In your search for those components, you’ll probably come across the term information architecture. Often shortened to IA, it’s as crucial to your website as blueprints are to new construction.

And yet, it’s difficult to nail down. Too often, the explanations are confusing or only loosely connected to your actual need. So we’ll break it down. In this beginner’s guide to information architecture, you’ll learn all the basics to help you build a great website.

A Beginner’s Guide to Information Architecture | DeviceDaily.com

First Things First: What is Information Architecture?

The blueprint comparison above is actually quite apt — just like a building needs some basic drawings that connect the rooms with each other and make sure the space flows well, your website needs a basic structure behind it. That’s IA. Or, as The Information Architecture Institute explains it:

Information architecture is the practice of deciding how to arrange the parts of something to be understandable.

Think about your local library. The way the catalog is structured, and the bibliography is built, is that space’s information architecture. Applied to your website, information architecture is how all the information is structured to benefit you and your audience.
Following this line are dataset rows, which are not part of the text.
(* ===== verification/TimeRecord.v ===== *)
(** * The time recorder: include/support/time.h

    Times are what [gettimeofday] stores at the call: seconds and microseconds. *)
From stdpp Require Import base list numbers option gmap.
From Stdlib Require Import ZArith Lia.
From S2P Require Import Prelude.
#[local] Open Scope Z_scope.

Record timeval : Type := mkTimeval { tv_sec : Z; tv_usec : Z }.

Record TimeRecord : Type := mkTimeRecord { StartTime : gmap Z Z; RecTime : gmap Z Z }.
Definition newTimeRecord : TimeRecord := mkTimeRecord ∅ ∅.

Definition set_StartTime (m : gmap Z Z) (r : TimeRecord) : TimeRecord := mkTimeRecord m (RecTime r).
Definition set_RecTime (m : gmap Z Z) (r : TimeRecord) : TimeRecord := mkTimeRecord (StartTime r) m.

(** [(uint64_t)1000000 * T.tv_sec + T.tv_usec] *)
Definition micros (t : timeval) : Z := wrap 64 (1000000 * tv_sec t + tv_usec t).

(** [StartTime.insert] keeps an entry that is there. *)
Definition startRecord (ID : Z) (TStart : timeval) (r : TimeRecord) : TimeRecord :=
  match StartTime r !! ID with
  | Some _ => r
  | None => set_StartTime (<[ID := micros TStart]> (StartTime r)) r
  end.

(** The result is [RecTime[ID]]; the clock is read only if the timer runs. *)
Definition stopRecord (ID : Z) (TEnd : timeval) (r : TimeRecord) : Z * TimeRecord :=
  let '(NDiff, r1) :=
    match StartTime r !! ID with
    | Some t => (wrap 64 (micros TEnd - t), set_StartTime (delete ID (StartTime r)) r)
    | None => (0, r)
    end in
  let v := match RecTime r1 !! ID with Some t => wrap 64 (t + NDiff) | None => NDiff end in
  (v, set_RecTime (<[ID := v]> (RecTime r1)) r1).

Definition clearRecord (ID : Z) (r : TimeRecord) : TimeRecord :=
  mkTimeRecord (delete ID (StartTime r)) (delete ID (RecTime r)).

Definition getRecord (ID : Z) (r : TimeRecord) : Z := default 0 (RecTime r !! ID).

Definition resetRecords (r : TimeRecord) : TimeRecord := newTimeRecord.

(** ** Histories *)

Inductive event : Type := Start (t : timeval) | Stop (t : timeval) | Clear.

Definition run_event (e : Z * event) (r : TimeRecord) : TimeRecord :=
  match e.2 with
  | Start t => startRecord e.1 t r
  | Stop t => (stopRecord e.1 t r).2
  | Clear => clearRecord e.1 r
  end.
Definition run_events (l : list (Z * event)) (r : TimeRecord) : TimeRecord :=
  fold_left (fun r e => run_event e r) l r.

(** What happened to one of the timers. *)
Definition events_of (ID : Z) (l : list (Z * event)) : list event := (filter (fun e => e.1 = ID) l).*2.

(** The timers do not see each other. *)
Lemma run_event_other ID e r : e.1 <> ID ->
  StartTime (run_event e r) !! ID = StartTime r !! ID /\ RecTime (run_event e r) !! ID = RecTime r !! ID.
Proof.
  destruct e as [i [t|t|]]; cbn; intros Hi; unfold startRecord, stopRecord; repeat case_match; simplify_eq/=;
    rewrite ?lookup_insert_ne, ?lookup_delete_ne by done; done.
Qed.

(** Two records are alike for a timer. *)
Definition alike (ID : Z) (r1 r2 : TimeRecord) : Prop :=
  StartTime r1 !! ID = StartTime r2 !! ID /\ RecTime r1 !! ID = RecTime r2 !! ID.

Lemma run_event_alike ID ev r1 r2 : alike ID r1 r2 -> alike ID (run_event (ID, ev) r1) (run_event (ID, ev) r2).
Proof.
  intros [H1 H2]. unfold alike. destruct ev; cbn; unfold startRecord, stopRecord; rewrite ?H1, ?lookup_delete_eq;
    [..|done]; destruct (StartTime r2 !! ID) eqn:E; cbn; rewrite ?H2, ?lookup_insert_eq, ?lookup_delete_eq, ?H1, ?E; auto.
Qed.

Lemma run_events_of ID l r1 r2 : alike ID r1 r2 ->
  alike ID (run_events l r1) (run_events (pair ID <$> events_of ID l) r2).
Proof.
  revert r1 r2; induction l as [|e l IH]; intros r1 r2 Ha; [done|]. unfold events_of in *. cbn [run_events fold_left].
  rewrite filter_cons. destruct (decide (e.1 = ID)) as [He|He].
  - rewrite !fmap_cons. cbn [fold_left]. apply IH. destruct e as [i ev]; cbn in He; subst. by apply run_event_alike.
  - apply IH. destruct (run_event_other ID e r1 He) as [H1 H2]. destruct Ha as [A1 A2]. split; congruence.
Qed.

(** Intervals, one after the other. *)
Definition laps (ivs : list (timeval * timeval)) : list event := iv ← ivs; [Start iv.1; Stop iv.2].
Definition elapsed (ivs : list (timeval * timeval)) : Z :=
  fold_right (fun iv acc => micros iv.2 - micros iv.1 + acc) 0 ivs.

Lemma run_laps ID ivs r : StartTime r !! ID = None -> in_u 64 (getRecord ID r) ->
  let r' := run_events (pair ID <$> laps ivs) r in
  StartTime r' !! ID = None /\ getRecord ID r' = wrap 64 (getRecord ID r + elapsed ivs).
Proof.
  revert r; induction ivs as [|[s e] ivs IH]; intros r Hs Hr; cbn [elapsed fold_right].
  { cbn. rewrite Z.add_0_r, wrap_small by done. done. }
  change (laps ((s, e) :: ivs)) with ([Start s; Stop e] ++ laps ivs). rewrite fmap_app. unfold run_events in *.
  rewrite fold_left_app. set (r1 := fold_left _ (pair ID <$> [Start s; Stop e]) r).
  assert (StartTime r1 !! ID = None /\ getRecord ID r1 = wrap 64 (getRecord ID r + (micros e - micros s))) as [H1 H2].
  { unfold r1. cbn [fmap list_fmap fold_left]. unfold run_event, startRecord, stopRecord. cbn [fst snd]. rewrite Hs.
    cbn. rewrite lookup_insert_eq. cbn. rewrite lookup_delete_eq. split; [done|]. unfold getRecord in *. cbn.
    rewrite lookup_insert_eq. unfold wrap in *. destruct (RecTime r !! ID) as [t|]; cbn; [by rewrite Zplus_mod_idemp_r|done]. }
  destruct (IH r1 H1) as [H3 H4]; [rewrite H2; apply wrap_range; lia|]. split; [done|]. cbn zeta in *. rewrite H4, H2.
  cbn [elapsed fst snd]. unfold wrap. rewrite Zplus_mod_idemp_l. f_equal. unfold elapsed. lia.
Qed.

(** The time recorder measures what it is asked to.  Take any sequence of starts, stops
    and clears of any timers, at any times, in which a timer that does not run is started and
    stopped in turn.  Whatever happens to the others in between, that timer does not run at
    the end, and what is recorded for it has grown by the sum of the times between its starts
    and stops, modulo 2^64. *)
Theorem timer_measures_laps (ID : Z) (l : list (Z * event)) (ivs : list (timeval * timeval)) (r : TimeRecord) :
  events_of ID l = laps ivs -> StartTime r !! ID = None -> in_u 64 (getRecord ID r) ->
  StartTime (run_events l r) !! ID = None /\
  getRecord ID (run_events l r) = wrap 64 (getRecord ID r + elapsed ivs).
Proof.
  intros He Hs Hr. destruct (run_events_of ID l r r) as [A1 A2]; [done|]. rewrite He in A1, A2.
  destruct (run_laps ID ivs r Hs Hr) as [H1 H2]. rewrite A1. split; [done|]. unfold getRecord at 1. rewrite A2. exact H2.
Qed.

Lemma timer_measures_laps_witness :
  getRecord 256 (run_events [(256, Start (mkTimeval 1 5)); (257, Start (mkTimeval 1 6)); (256, Stop (mkTimeval 1 25));
    (257, Clear); (256, Start (mkTimeval 2 0)); (256, Stop (mkTimeval 3 1))] newTimeRecord) = 1000021.
Proof.
  apply (timer_measures_laps 256 _ [(mkTimeval 1 5, mkTimeval 1 25); (mkTimeval 2 0, mkTimeval 3 1)]);
    [reflexivity|reflexivity|by split].
Defined.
That includes your navigational structure. It also includes any links out to other sources outside your website. It even includes the call to action buttons on a page that might link to another. In short, it’s the structure behind the way your visitors “flow” through your site.

The 4 Main Components of Successful Information Architecture

Let’s start to dig deeper. In their seminal book “Information Architecture for the World Wide Web,” Lou Rosenfeld and Peter Morville broke down four core components of IA that should be considered in any website build:

  1. Organizational Systems, which outline how the information will be divided. The three most fundamental systems in this category are hierarchical, sequential, and matrix-based.
  2. Labeling Systems, which describes how basic data is represented. It boils down complex data, like all the ways your audience can contact you, into a simple solution, like a Contact button at the top of the page that intuitively tells your audience what to expect.
  3. Navigation Systems, which help drive users through your content. That might include the traditional website navigation, but it could also be the way a call-to-action button on your homepage leads to a conversion-focused landing page.
  4. Search Systems, which range from a search box at its most basic to a complex filtering system for larger websites. It’s a way for the user to skip the navigation and go straight to their page of choice. Exactly how they find that content, and how the search is optimized, will be crucial.
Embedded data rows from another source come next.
Definition ONNCRuntimeBatchnormalizationInt8_body (RuntimeContextOff InXOff InXNDim InXDimsOff
    InScaleOff InScaleNDim InScaleDimsOff InBOff InBNDim InBDimsOff InMeanOff InMeanNDim
    InMeanDimsOff InVarOff InVarNDim InVarDimsOff OutYOff OutYNDim OutYDimsOff OutMeanOff
    OutMeanNDim OutMeanDimsOff OutVarOff OutVarNDim OutVarDimsOff OutSavedMeanOff OutSavedMeanNDim
    OutSavedMeanDimsOff OutSavedVarOff OutSavedVarNDim OutSavedVarDimsOff Epsilon Momentum Spatial :
    Z) : MO unit :=
  let* RuntimeContext := getPtr RuntimeContextOff in
  let* InXDims := getPtr InXDimsOff in
  let* InScaleDims := getPtr InScaleDimsOff in
  let* InBDims := getPtr InBDimsOff in
  let* InMeanDims := getPtr InMeanDimsOff in
  let* InVarDims := getPtr InVarDimsOff in
  let* OutYDims := getPtr OutYDimsOff in
  let* OutMeanDims := getPtrOrNull OutMeanDimsOff in
  let* OutVarDims := getPtrOrNull OutVarDimsOff in
  let* OutSavedMeanDims := getPtrOrNull OutSavedMeanDimsOff in
  let* OutSavedVarDims := getPtrOrNull OutSavedVarDimsOff in
  let* InX := getPtr InXOff in
  let* InScale := getPtr InScaleOff in
  let* InB := getPtr InBOff in
  let* InMean := getPtr InMeanOff in
  let* InVar := getPtr InVarOff in
  let* OutY := getPtr OutYOff in
  let* OutMean := getPtrOrNull OutMeanOff in
  let* OutVar := getPtrOrNull OutVarOff in
  let* OutSavedMean := getPtrOrNull OutSavedMeanOff in
  let* OutSavedVar := getPtrOrNull OutSavedVarOff in
  call "ONNC_RUNTIME_batchnormalization_int8"
    [Ptr RuntimeContext; Ptr InX; Int32 (sgn 32 InXNDim); Ptr InXDims; Ptr InScale;
     Int32 (sgn 32 InScaleNDim); Ptr InScaleDims; Ptr InB; Int32 (sgn 32 InBNDim); Ptr InBDims;
     Ptr InMean; Int32 (sgn 32 InMeanNDim); Ptr InMeanDims; Ptr InVar; Int32 (sgn 32 InVarNDim);
     Ptr InVarDims; Ptr OutY; Int32 (sgn 32 OutYNDim); Ptr OutYDims; Ptr OutMean;
     Int32 (sgn 32 OutMeanNDim); Ptr OutMeanDims; Ptr OutVar; Int32 (sgn 32 OutVarNDim);
     Ptr OutVarDims; Ptr OutSavedMean; Int32 (sgn 32 OutSavedMeanNDim); Ptr OutSavedMeanDims;
     Ptr OutSavedVar; Int32 (sgn 32 OutSavedVarNDim); Ptr OutSavedVarDims; Int8 (sgn 8 Epsilon);
     Int8 (sgn 8 Momentum); Int32 (sgn 32 Spatial)].

Definition ONNCRuntimeConcatFloat_body (RuntimeContextOff InInputsOffOff InInputsNTensor
    InInputsNDimOff InInputsDimsOffOff OutConcatResultOff OutConcatResultNDim OutConcatResultDimsOff
    Axis : Z) : MO unit :=
  let* RuntimeContext := getPtr RuntimeContextOff in
  let* InInputsOff := getPtr InInputsOffOff in
  let* InInputsDimsOff := getPtr InInputsDimsOffOff in
  let* InInputsNDim := getPtr InInputsNDimOff in
  let* OutConcatResultDims := getPtr OutConcatResultDimsOff in
  let* OutConcatResult := getPtr OutConcatResultOff in
  let* Tensors := getTensors InInputsNTensor InInputsOff InInputsDimsOff in
  call "ONNC_RUNTIME_concat_float"
    [Ptr RuntimeContext; Ptrs Tensors.*1; Int32 (sgn 32 InInputsNTensor); Ptr InInputsNDim;
     Ptrs Tensors.*2; Ptr OutConcatResult; Int32 (sgn 32 OutConcatResultNDim);
     Ptr OutConcatResultDims; Int32 (sgn 32 Axis)].

Definition ONNCRuntimeConvFloat_body (RuntimeContextOff InXOff InXNDim InXDimsOff InWOff InWNDim
    InWDimsOff InBOff InBNDim InBDimsOff OutYOff OutYNDim OutYDimsOff AutoPadOff DelationsOff
    DelationNum Group KernelShapeOff KernelShapeNum PadsOff PadsNum StridesOff StridesNum : Z) : MO
    unit :=
  let* RuntimeContext := getPtr RuntimeContextOff in
  let* InXDims := getPtr InXDimsOff in
  let* InWDims := getPtr InWDimsOff in
  let* InBDims := getPtrOrNull InBDimsOff in
  let* OutYDims := getPtr OutYDimsOff in
  let* InX := getPtr InXOff in
  let* InW := getPtr InWOff in
  let* InB := getPtrOrNull InBOff in
  let* OutY := getPtr OutYOff in
  let* AutoPad := getPtr AutoPadOff in
  let* Delations := getPtr DelationsOff in
  let* KernelShape := getPtr KernelShapeOff in
  let* Pads := getPtr PadsOff in
  let* Strides := getPtr StridesOff in
  call "ONNC_RUNTIME_conv_float"
    [Ptr RuntimeContext; Ptr InX; Int32 (sgn 32 InXNDim); Ptr InXDims; Ptr InW;
     Int32 (sgn 32 InWNDim); Ptr InWDims; Ptr InB; Int32 (sgn 32 InBNDim); Ptr InBDims; Ptr OutY;
     Int32 (sgn 32 OutYNDim); Ptr OutYDims; Ptr AutoPad; Ptr Delations; Int32 (sgn 32 DelationNum);
     Int32 (sgn 32 Group); Ptr KernelShape; Int32 (sgn 32 KernelShapeNum); Ptr Pads;
     Int32 (sgn 32 PadsNum); Ptr Strides; Int32 (sgn 32 StridesNum)].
5 Reasons Information Architecture Matters in a Website Design or Redesign

You might think that your website is not complex enough, or your organization is not large enough, to strategically consider IA. That would be a mistake. In fact, every website has information architecture — it’s just that anyone considering the concept while building their site will have a central advantage when it comes to their audience.

Good IA helps you get crucial information across quickly, while helping your users find what they’re looking for. Bad IA is like a maze that your users get stuck in, to nobody’s benefit.
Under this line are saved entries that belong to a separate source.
(** [C24] The ONNC functions agree with the prototypes.  Function by function, in the order in
    which the module registers them, they have the name of the function of the runtime and
    for its parameters the types; they are free.  Called with values of these types on top
    of the stack, each takes them off and calls that function once, with the arguments in the
    order of the prototype: an offset inside the part of the memory that is allocated so far
    becomes a pointer, another null, be it inside the pages or not, and so does 0 where the
    argument is optional; an array of pointers is made from the offsets in memory, for as
    many tensors as the arguments say; 32-bit integers are read as signed, an 8-bit argument
    is truncated to its low eight bits, and floats are passed as they are.  What that call
    leaves in the memory is all that changes; where an offset of such an array lies outside
    the allocated part, or the runtime goes wrong, the call is undefined. *)
Theorem onnc_calls_match_prototypes (vs rest : list ValVariant) (stk : StackManager)
    (mem : MemoryInstance) (mea : option Measurement) (s : C) :
  Forall2 (fun f p => f.1 = p.1 /\ hfCost f.2 = 0 /\
    hfType f.2 = mkFType (ValTypeFromType ∘ wasm_type <$> p.2) [] /\
    (Forall2 has_type (Params (hfType f.2)) vs -> ValueStack stk = reverse vs ++ rest ->
     exists args, args_of (wasm_type <$> p.2) vs = Some args /\
       hfRun f.2 stk mem mea s =
         match arguments (Data mem) p.2 (tuple_list _ args) ≫= (fun l => runtime p.1 l (Data mem) s) with
         | Some (d, s') => (Ok Success, (set_values rest stk, set_Data d mem, mea, s'))
         | None => (Undef UB_deref, (set_values rest stk, mem, mea, s))
         end))
    (ONNCFuncs runtime) prototypes.
Proof using Type.
  eapply Forall2_impl; [apply onnc_reference|]. intros f p (Hn & Ht & Hc & Hr).
  assert (hfType f.2 = mkFType (ValTypeFromType ∘ wasm_type <$> p.2) []) as Ht'.
  { rewrite Ht. cbn. unfold initializeFuncType. by rewrite <- list_fmap_compose. }
  split_and!; [done|done|done|]. intros Hv Hs. rewrite Ht' in Hv. cbn in Hv. rewrite list_fmap_compose in Hv.
  destruct (args_of_typed _ _ Hv) as (Hl & args & Ha). exists args. split; [done|]. rewrite Hr.
  cbn [proto_func hostFunction hfRun].
  destruct (proto_body p args (mkCtx mem mea s None)) as [r c] eqn:E.
  rewrite (hostInvoke_ok None _ _ vs rest args stk mem mea s r c) by (rewrite ?apply_curry; done).
  unfold proto_body, call in E. cbn [hcMem hcEnv] in E. destruct (arguments _ _ _) as [l|]; cbn; simplify_eq/=; [|done].
  destruct (runtime p.1 l (Data mem) s) as [[d s']|]; by simplify_eq/=.
Qed.

End Reference.

(** A runtime that knows one function: a relu on bytes, of the first [n] of its input. *)
Definition example_relu : ONNCRuntime Z := fun Name Args d calls =>
  match Args with
  | [_; Ptr (Some x); Int32 n; _; Ptr (Some y); _; _] =>
      if (Name =? "ONNC_RUNTIME_relu_int8")%string
      then Some (splice y ((fun b => if b <? 128 then b else 0) <$> slice x n d) d, calls + 1) else None
  | _ => None
  end.

Lemma onnc_calls_match_prototypes_witness :
  let vs := mkVariant U32 <$> [0; 1; 3; 0; 5; 3; 0] in
  hfRun (ONNCRuntimeReluInt8 example_relu) (mkStack (reverse vs ++ [mkVariant U32 9]) [] [])
    (mkMemory false 1 0 0 [0; 7; 200; 3; 0; 0; 0; 0]) None 0 =
  (Ok Success, (mkStack [mkVariant U32 9] [] [],
     mkMemory false 1 0 0 [0; 7; 200; 3; 0; 7; 0; 3], None, 1)).
Proof.
  intros vs. pose proof (onnc_calls_match_prototypes example_relu vs [mkVariant U32 9]
    (mkStack (reverse vs ++ [mkVariant U32 9]) [] []) (mkMemory false 1 0 0 [0; 7; 200; 3; 0; 0; 0; 0]) None 0) as Hf.
  destruct (Forall2_lookup_lr _ _ _ 16%nat _ _ Hf eq_refl eq_refl) as (_ & _ & _ & Hr).
  destruct Hr as (args & Ha & Hrun); [repeat constructor|reflexivity|].
  vm_compute in Ha. injection Ha as <-. etransitivity; [exact Hrun|]. vm_compute. reflexivity.
Defined.

(** The table of offsets is not checked: a guest whose offset for it lies outside the memory
    makes the host dereference a null pointer. *)
Theorem onnc_null_offsets (runtime : ONNCRuntime Z) (s : Z) :
  (hfRun (ONNCRuntimeConcatFloat runtime) (mkStack (reverse (mkVariant U32 <$> [0; 8; 1; 0; 0; 0; 0; 0; 0])) [] [])
     (mkMemory false 1 0 0 [0; 0; 0; 0; 0; 0; 0; 0]) None s).1 = Undef UB_deref.
Proof. reflexivity. Qed.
But let’s get specific. Consider these five reasons when thinking about integrating strategic information architecture planning into your website design or redesign:

  1. IA is central to a good user experience (UX). Web designers can use the structure created by IA to plan anything from their navigation to the structure of the individual pages. If they know how information is supposed to flow, they can optimize the design around that information to support the flow.
  2. IA provides the birds-eye view of the entire site. Whether you’re building your website from scratch or just looking to add a few features, that birds-eye view helps keep the broader context and other pieces of information front and center to make sure it all makes sense.
  3. IA helps to accomplish your website goals. Chances are you don’t just want visitors on your site. You’re looking for them to convert, be it to leads or to customers for an eCommerce business. Good information architecture drives your visitors down your funnel and gets them where you need them to go to accomplish those goals.
  4. IA has a significant impact on search engine optimization. Good IA can improve your SEO in many ways. It decreases bounce rates, improves your site’s appearance on results pages, and increases on-page engagement. It’s far from the only variable in SEO, but plays an important part in boosting your rankings.
  5. IA can decrease your long-term marketing and web costs. Every bit of money you spend on an ad goes further if the user lands on your website and finds what they’re looking for. Meanwhile, a website designed with good IA will be much easier to update, improve, and evolve down the road. Fewer full redevelopments mean less money spent.

How Accessibility Impacts Your Website’s IA

One reason to prioritize information architecture is becoming so important that it deserves separate consideration. We’re talking about accessibility, a topic front and center for organizations across industries at this time.

It’s always been preferable to design your website in a way that makes the information accessible to visitors with disabilities. After all, more than 50 million Americans have a disability that could impact the way they browse your site. But it’s taken a significant step forward recently, with a growing number of individuals taking legal action against websites that are not accessible.

That matters for individual components like ALT tags on your images. It also directly impacts the way you structure the information on your site.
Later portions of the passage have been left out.